PROBLEM TO SOLVE: Below are the records. Retype exactly the lines between the lines holding "Proof. unfold detected." and "exists evs l2", inclusive.

RECORDS PROVIDED:

(** X9: the register traffic of SerialPortRead on the mini-UART path.  A call
    with a non-null buffer first reads the modem-control register; after
    that it only reads the line-status and the receive-buffer registers and,
    when hardware flow control is configured, writes the modem-control value
    back with RTS cleared or set, every other bit as read.  Without hardware
    flow control it writes no register at all.  It never probes the GPIO
    function select, and leaves the detection flags alone. *)
Theorem Read_register_traffic (fuel : nat) (Buffer NumberOfBytes r : Z)
        (w w' : World hw) :
  UsePl011Uart w = false ->
  Buffer <> NULL ->
  SerialPortRead pcd plat hw pl011 fuel Buffer NumberOfBytes w = Ret (r, w') ->
  let mcr := read_value pcd hw w (MINI_UART_REGISTER_BASE plat) R_UART_MCR in
  exists evs,
    events_since w w' = RegRead R_UART_MCR mcr :: evs /\
    Forall (receive_event (PcdGetBool pcd PcdSerialUseHardwareFlowControl) mcr)
           evs /\
    (PcdGetBool pcd PcdSerialUseHardwareFlowControl = false ->
     reg_writes (events_since w w') = []) /\
    same_flags w w'.
Proof.
  intros Hm Hb H mcr.
  rewrite (Read_mini_run fuel _ _ w Hm Hb) in H. cbv zeta in H.
  apply bind_Ret in H as (s' & w1 & H1 & H).
  unfold ret in H. injection H as _ Hw'. subst w1.
  assert (Hmcr : 0 <= mcr < 256) by apply read_value_range.
  pose proof H1 as H2.
  apply (respects_While
           (emits (receive_event
                     (PcdGetBool pcd PcdSerialUseHardwareFlowControl) mcr)))
    in H1.
  - destruct H1 as (evs & Ht & Hev).
    rewrite trace_after_read in Ht. rewrite <- app_assoc in Ht.
    exists evs. rewrite (events_since_app _ _ _ Ht).
    split; [reflexivity|]. split; [exact Hev|]. split.
    + intros Hflow. rewrite Hflow in Hev. simpl.
      apply reg_writes_reads. revert Hev. apply Forall_impl.
      intros [o v|o v|a v]; simpl; auto. intros [? _]. discriminate.
    + apply (respects_While same_flags) in H2.
      * destruct H2 as [A B]. split; [rewrite A | rewrite B]; reflexivity.
      * auto with runs.
      * intros [[R1 N1] B1]. unfold ReadLoopTest. repeat respects_step.
      * intros [[R1 N1] B1].
        unfold ReadLoopBody, ReadWait, ReadWaitTest, ReadWaitBody.
        repeat respects_step.
  - auto with runs.
  - intros [[R1 N1] B1]. unfold ReadLoopTest. apply respects_ret. auto with runs.
  - intros s. apply ReadLoopBody_protocol. exact Hmcr.
Qed.

(** ** SerialPortInitialize on the mini-UART path *)

Lemma ram_detected (w : World hw) :
  ram (machine (detected plat hw w)) = ram (machine w).
Proof. unfold detected. destruct (UsePl011UartSet w); reflexivity. Qed.

Lemma ram_GetDivisor B (w w1 : World hw) Divisor :
  SerialPortGetDivisor pcd plat hw B w = Ret (Divisor, w1) ->
  ram (machine w1) = ram (machine w).
Proof.
  pose proof (GetDivisor_run pcd plat hw B w) as H. cbv zeta in H. rewrite H.
  destruct (u32 (B * 16) =? 0); [discriminate|].
  intros E. inversion E; subst. reflexivity.
Qed.

Lemma reg_writes_check_world (w : World hw) :
  exists evs l2 l3,
    trace (machine (check_world pcd plat hw w)) = trace (machine w) ++ evs /\
    reg_writes evs
    = [(R_UART_LCR, u8 (Z.lor l2 B_UART_LCR_DLAB));
       (R_UART_LCR, u8 (Z.land l3 (Z.lnot B_UART_LCR_DLAB)))].
Proof.
  destruct (trace_check_world pcd plat hw w) as (l1 & l2 & hi & lo & l3 & Ht & _).
  eexists. exists l2, l3. split; [exact Ht | reflexivity].
Qed.


(** ** SerialPortWrite and the depth of the transmit FIFO *)

Lemma TransmitterBusy_room size fuel Base :
  forall w w1 : World hw,
    SpinWhile fuel (TransmitterBusy pcd hw Base) w = Ret (tt, w1) ->
    exists evs,
      trace (machine w1) = trace (machine w) ++ evs /\
      forall room, fifo_room size room evs = Some size.
Proof.
  induction fuel as [|fuel IH]; intros w w1 H; [discriminate|].
  unfold SpinWhile in H. rewrite While_S in H.
  erewrite bind_run in H by apply TransmitterBusy_run.
  destruct (Z.land (read_value pcd hw w Base R_UART_LSR) _ =? _) eqn:E;
    cbn [negb] in H.
  - unfold ret in H. injection H as <-.
    exists [RegRead R_UART_LSR (read_value pcd hw w Base R_UART_LSR)].
    split; [apply trace_after_read|].
    intros room. cbn [fifo_room]. rewrite E. reflexivity.
  - erewrite bind_run in H by reflexivity.
    apply IH in H as (evs & T & R).
    exists (RegRead R_UART_LSR (read_value pcd hw w Base R_UART_LSR) :: evs).
    split; [rewrite T, trace_after_read, <- app_assoc; reflexivity|].
    intros room. cbn [fifo_room]. rewrite E. apply R.
Qed.

Lemma neutral_NotWritable Base :
  respects (emits fifo_neutral) (NotWritable pcd hw Base).
Proof.
  unfold NotWritable, SerialPortWritable, PcdGetBool.
  repeat respects_step; unfold R_UART_MSR, R_UART_LSR; discriminate.
Qed.

Lemma TxFifoSize_range : 0 <= TxFifoSize pcd < 2 ^ 32.
Proof.
  unfold TxFifoSize.
  destruct (negb _); [|lia].
  destruct (_ =? 0); [lia|]. apply u32_range.
Qed.

Lemma room_FillFifo fuel Base size (w0 : World hw) :
  0 <= size < 2 ^ 64 ->
  forall s w s' w',
    0 <= fst (fst s) ->
    fifo_ok w0 size (fun room => size - fst (fst s) <= room /\ 0 <= room <= size) w ->
    WriteFillFifo pcd hw fuel Base size s w = Ret (s', w') ->
    fifo_ok w0 size (fun room => 0 <= room <= size) w'.
Proof.
  intros Hsize s w s' w' H0 HI H. unfold WriteFillFifo in H.
  eapply (While_invariant
            (fun s w => 0 <= fst (fst s) /\
                        fifo_ok w0 size
                                (fun room => size - fst (fst s) <= room /\
                                             0 <= room <= size) w))
    in H; [| | | split; [exact H0 | exact HI]].
  - destruct H as [[_ (evs & room & T & R & _ & HP)] _]. exists evs, room. auto.
  - intros [[Index N] B] w1 b w2 HI1 Hc. unfold WriteFillFifoTest, ret in Hc.
    injection Hc as _ <-. exact HI1.
  - intros [[Index N] B] w1 w2 s2 w3 [Hpos HI1] Hc Hb. simpl in Hpos, HI1.
    unfold WriteFillFifoTest, ret in Hc. injection Hc as Hc <-.
    apply andb_true_iff in Hc as [Hc _]. apply Z.ltb_lt in Hc.
    unfold WriteFillFifoBody in Hb.
    apply bind_Ret in Hb as ([] & w4 & Hspin & Hb).
    apply (respects_SpinWhile (emits fifo_neutral)) in Hspin;
      [|apply emits_preorder | apply neutral_NotWritable].
    destruct Hspin as (e1 & T1 & F1).
    apply bind_Ret in Hb as (b & w5 & Hload & Hb).
    unfold load8 in Hload. injection Hload as <- <-.
    apply bind_Ret in Hb as (v & w6 & Hwr & Hb).
    rewrite SerialPortWriteRegister_run in Hwr. injection Hwr as <- <-.
    unfold ret in Hb. injection Hb as <- <-.
    assert (E : u64 (Index + 1) = Index + 1) by (apply u64_small; lia).
    cbn [fst snd]. rewrite E. split; [lia|].
    eapply (fifo_ok_step _ _ _ _ _ _
              (e1 ++ [RegWrite R_UART_TXBUF (u8 (ram (machine w4) B))])
              HI1).
    + rewrite trace_after_write, T1, app_assoc. reflexivity.
    + intros room Hroom. exists (room - 1).
      rewrite fifo_room_app, (fifo_room_neutral _ _ _ F1).
      cbn [fifo_room].
      assert (Hr : (0 <? room) = true) by (apply Z.ltb_lt; lia).
      change (R_UART_TXBUF =? R_UART_TXBUF) with true. cbv iota.
      rewrite Hr. split; [reflexivity | lia].
Qed.

Lemma room_WriteLoop fuel Base size (w0 : World hw) :
  0 <= size < 2 ^ 64 ->
  forall s w s' w',
    fifo_ok w0 size (fun room => 0 <= room <= size) w ->
    WriteLoop pcd hw fuel Base size s w = Ret (s', w') ->
    fifo_ok w0 size (fun room => 0 <= room <= size) w'.
Proof.
  intros Hsize s w s' w' HI H. unfold WriteLoop in H.
  eapply (While_invariant
            (fun _ w => fifo_ok w0 size (fun room => 0 <= room <= size) w)) in H;
    [exact (proj1 H) | | | exact HI].
  - intros [N B] w1 b w2 HI1 Hc. unfold WriteLoopTest, ret in Hc.
    injection Hc as _ <-. exact HI1.
  - intros [N B] w1 w2 s2 w3 HI1 Hc Hb.
    unfold WriteLoopTest, ret in Hc. injection Hc as _ <-.
    unfold WriteLoopBody in Hb.
    apply bind_Ret in Hb as ([] & w4 & Hspin & Hb).
    apply (TransmitterBusy_room size) in Hspin as (e1 & T1 & R1).
    apply bind_Ret in Hb as ([[Index N1] B1] & w5 & Hfill & Hb).
    unfold ret in Hb. injection Hb as _ <-.
    eapply (room_FillFifo fuel Base size w0 Hsize (0, N, B)); [| |exact Hfill].
    + simpl. lia.
    + eapply (fifo_ok_step _ _ _ _ _ _ e1 HI1 T1).
      intros room _. exists size. split; [apply R1 | simpl; lia].
Qed.

(** X11: SerialPortWrite never writes a byte into a transmit FIFO it has not
    seen to have room.  On the mini-UART path, along every call that returns,
    each write of the transmit-buffer register comes after a line-status read
    that showed the transmitter empty (TEMT and TXRDY set), with fewer than
    the FIFO depth of lines 362-369 bytes written since that read. *)
Theorem Write_respects_fifo_depth (fuel : nat) (Buffer NumberOfBytes r : Z)
        (w w' : World hw) :
  UsePl011Uart (detected plat hw w) = false ->
  Buffer <> NULL ->
  SerialPortWrite pcd plat hw pl011 fuel Buffer NumberOfBytes w = Ret (r, w') ->
  exists room,
    fifo_room (TxFifoSize pcd) 0 (events_since w w') = Some room /\
    0 <= room <= TxFifoSize pcd.
Proof.
  intros Hm Hb H.
  assert (Hstart : fifo_ok w (TxFifoSize pcd) (fun room => 0 <= room <= TxFifoSize pcd)
                          (detected plat hw w)).
  { eexists. exists 0. split; [apply trace_detected|].
    pose proof TxFifoSize_range.
    split; [destruct (UsePl011UartSet w); reflexivity | lia]. }
  cut (fifo_ok w (TxFifoSize pcd) (fun room => 0 <= room <= TxFifoSize pcd) w').
  { intros (evs & room & T & R & HP). exists room.
    rewrite (events_since_app _ _ _ T). split; assumption. }
  rewrite (Write_mini_run pcd plat hw pl011 fuel _ _ w Hm Hb) in H.
  destruct (NumberOfBytes =? 0).
  - apply bind_Ret in H as ([] & w1 & H1 & H).
    apply bind_Ret in H as ([] & w2 & H2 & H).
    unfold ret in H. injection H as _ <-.
    apply (TransmitterBusy_room (TxFifoSize pcd)) in H1 as (e1 & T1 & R1).
    apply (respects_SpinWhile (emits fifo_neutral)) in H2;
      [|apply emits_preorder | apply neutral_NotWritable].
    destruct H2 as (e2 & T2 & F2).
    eapply (fifo_ok_step _ _ _ _ _ _ (e1 ++ e2) Hstart).
    + rewrite T2, T1, app_assoc. reflexivity.
    + intros room _. exists (TxFifoSize pcd).
      rewrite fifo_room_app, R1, (fifo_room_neutral _ _ _ F2).
      pose proof TxFifoSize_range. split; [reflexivity | lia].
  - apply bind_Ret in H as (s' & w1 & H1 & H).
    unfold ret in H. injection H as _ <-.
    pose proof TxFifoSize_range as Hsize.
    eapply (room_WriteLoop fuel _ (TxFifoSize pcd) w); [lia| |exact H1].
    exact Hstart.
Qed.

RESPONSE AREA:
Proof. unfold detected. destruct (UsePl011UartSet w); reflexivity. Qed.

Lemma ram_GetDivisor B (w w1 : World hw) Divisor :
  SerialPortGetDivisor pcd plat hw B w = Ret (Divisor, w1) ->
  ram (machine w1) = ram (machine w).
Proof.
  pose proof (GetDivisor_run pcd plat hw B w) as H. cbv zeta in H. rewrite H.
  destruct (u32 (B * 16) =? 0); [discriminate|].
  intros E. inversion E; subst. reflexivity.
Qed.

Lemma reg_writes_check_world (w : World hw) :
  exists evs l2 l3,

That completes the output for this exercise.